### WHAT IS REQUIRED:
In the entries below, find the line with "Theorem Handle_returns_at_once (Signals" and the line with "ctx_parent c = Some p ∧". Return those two lines and all lines between them, exactly.

STUDY MATERIAL START

(** C5. [Handle] returns at once, and what it returns is a new context
    derived from the parent.  For every parent context and in every state of
    the process, whatever its goroutines are doing, the call returns: it
    neither panics nor waits, and each of its statements returns in whatever
    state it is executed, so that nothing the other goroutines do between
    them can hold the call up.  The context it returns is not nil, has the
    parent it was given as its parent, did not exist before the call and is
    a context of the process from then on, done exactly if the parent is.
    It can be used at once: a context can be derived from it, by
    [context.WithCancel] and by [Handle] itself.  As an event of the process
    the call is always enabled.  The work of the waiter is not awaited: no
    goroutine has run in between, the goroutines that were there are as they
    were, and the waiter the call started is the last goroutine of the pool,
    still at its first statement, with the registration it is to remove
    still in place; when the parent is not done the body of the waiter
    cannot even begin, it waits, and neither of the goroutines the call
    started can take a step, while the call has returned. *)
Theorem Handle_returns_at_once (Signals : list nat) (p : ctx) (s : state) :
  ∃ c s',
    Handle Signals (Some p) s = Ok (Some c, s') ∧
    (∀ s1, ∃ r s2, NotifyContext (Some p) Signals s1 = Ok (r, s2)) ∧
    (∀ g s2, go g s2 = Ok (tt, set_pool (λ l, l ++ [g]) s2)) ∧
    ctx_parent c = Some p ∧
    ctx_chan c = Some (length (chans s)) ∧
    valid s c = false ∧
    valid s' c = true ∧
    (wf s → is_done s' c = is_done s p) ∧
    (∃ d s'', WithCancel (Some c) s' = Ok ((d, CancelOf d), s'') ∧
              ctx_parent d = Some c ∧ valid s'' d = true) ∧
    (exited s = false →
     is_Some (step Signals (EvWithCancel c) s') ∧
     is_Some (step Signals (EvHandle (Some c)) s')) ∧
    (exited s = false → valid s p = true →
     step Signals (EvHandle (Some p)) s = Some s') ∧
    (∀ k g, pool s !! k = Some g → pool s' !! k = Some g) ∧
    last (pool s') = Some (Waiter_recv c (StopOf c (length (chans s)))) ∧
    handlers s' !! length (chans s) = Some Signals ∧
    (wf s →
     pool s' =
       pool s ++ (if is_done s p then []
                  else [Notifier_select c (length (chans s))])
              ++ [Waiter_recv c (StopOf c (length (chans s)))] ∧
     waiter c (StopOf c (length (chans s))) s' =
       (if is_done s p
        then Ok (tt, call (StopOf c (length (chans s))) s')
        else Blocked) ∧
     (is_done s p = false →
      ∀ g alt, length (pool s) ≤ g → step Signals (EvRun g alt) s' = None)) ∧
    exited s' = exited s.
Proof.
  exists (derived p s), (handled Signals p s).
  assert (valid (handled Signals p s) (derived p s) = true) as Hvalid.
  { apply (valid_lookup _ (length (ctxs s))); [done|].
    rewrite handled_ctxs. by apply list_lookup_middle. }
  split_and!.
  - apply Handle_Some.
  - intros s1. eexists _, _. apply NotifyContext_Some.
  - done.
  - done.
  - done.
  - unfold valid, derived. simpl. apply bool_decide_eq_false.
    intros H%lookup_lt_Some. lia.
  - done.
  - intros Hwf. by apply is_done_handled_new.
  - eexists _, _. unfold WithCancel, bind. rewrite withCancel_Some.
    split_and!; [reflexivity|done|].
    apply (valid_lookup _ (length (ctxs (handled Signals p s)))); [done|].
    rewrite derive_ctxs. by apply list_lookup_middle.
  - intros Hex. unfold step. rewrite handled_exited, Hex. simpl.
    rewrite Hvalid. eauto.
  - intros Hex Hv. unfold step. rewrite Hex. simpl. rewrite Hv.
    by rewrite Handle_Some.
  - intros k g Hk. unfold handled, registration. simpl.
    destruct (is_done _ _); simpl; rewrite derive_pool; simpl;
      repeat apply lookup_app_l_Some; done.
  - apply last_snoc.
  - rewrite handled_handlers. apply lookup_insert_eq.
  - intros Hwf.
    pose proof (is_done_handled_new Signals p s Hwf) as Hd.
    pose proof (handled_pool Signals p s Hwf) as Hp.
    split_and!.
    + done.
    + unfold waiter, bind, recv_done, modify. rewrite Hd.
      by destruct (is_done s p).
    + intros Hnd g alt Hg.
      assert (chans (handled Signals p s) !! length (chans s) = Some None)
        as Hc.
      { rewrite handled_chans. by apply list_lookup_middle. }
      rewrite Hnd in Hd, Hp.
      set (s1 := handled Signals p s) in *. unfold step.
      destruct (exited s1); [done|].
      unfold run_goroutine, recv_done. rewrite Hp.
      rewrite lookup_app_r by done.
      destruct (g - length (pool s)) as [|[|k]]; simpl; [| |done].
      * change (chans (registration Signals p s)) with (chans s1).
        by rewrite Hc, Hd.
      * by rewrite Hd.
  - apply handled_exited.
Qed.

STUDY MATERIAL END

### ANSWER:
Theorem Handle_returns_at_once (Signals : list nat) (p : ctx) (s : state) :
  ∃ c s',
    Handle Signals (Some p) s = Ok (Some c, s') ∧
    (∀ s1, ∃ r s2, NotifyContext (Some p) Signals s1 = Ok (r, s2)) ∧
    (∀ g s2, go g s2 = Ok (tt, set_pool (λ l, l ++ [g]) s2)) ∧
    ctx_parent c = Some p ∧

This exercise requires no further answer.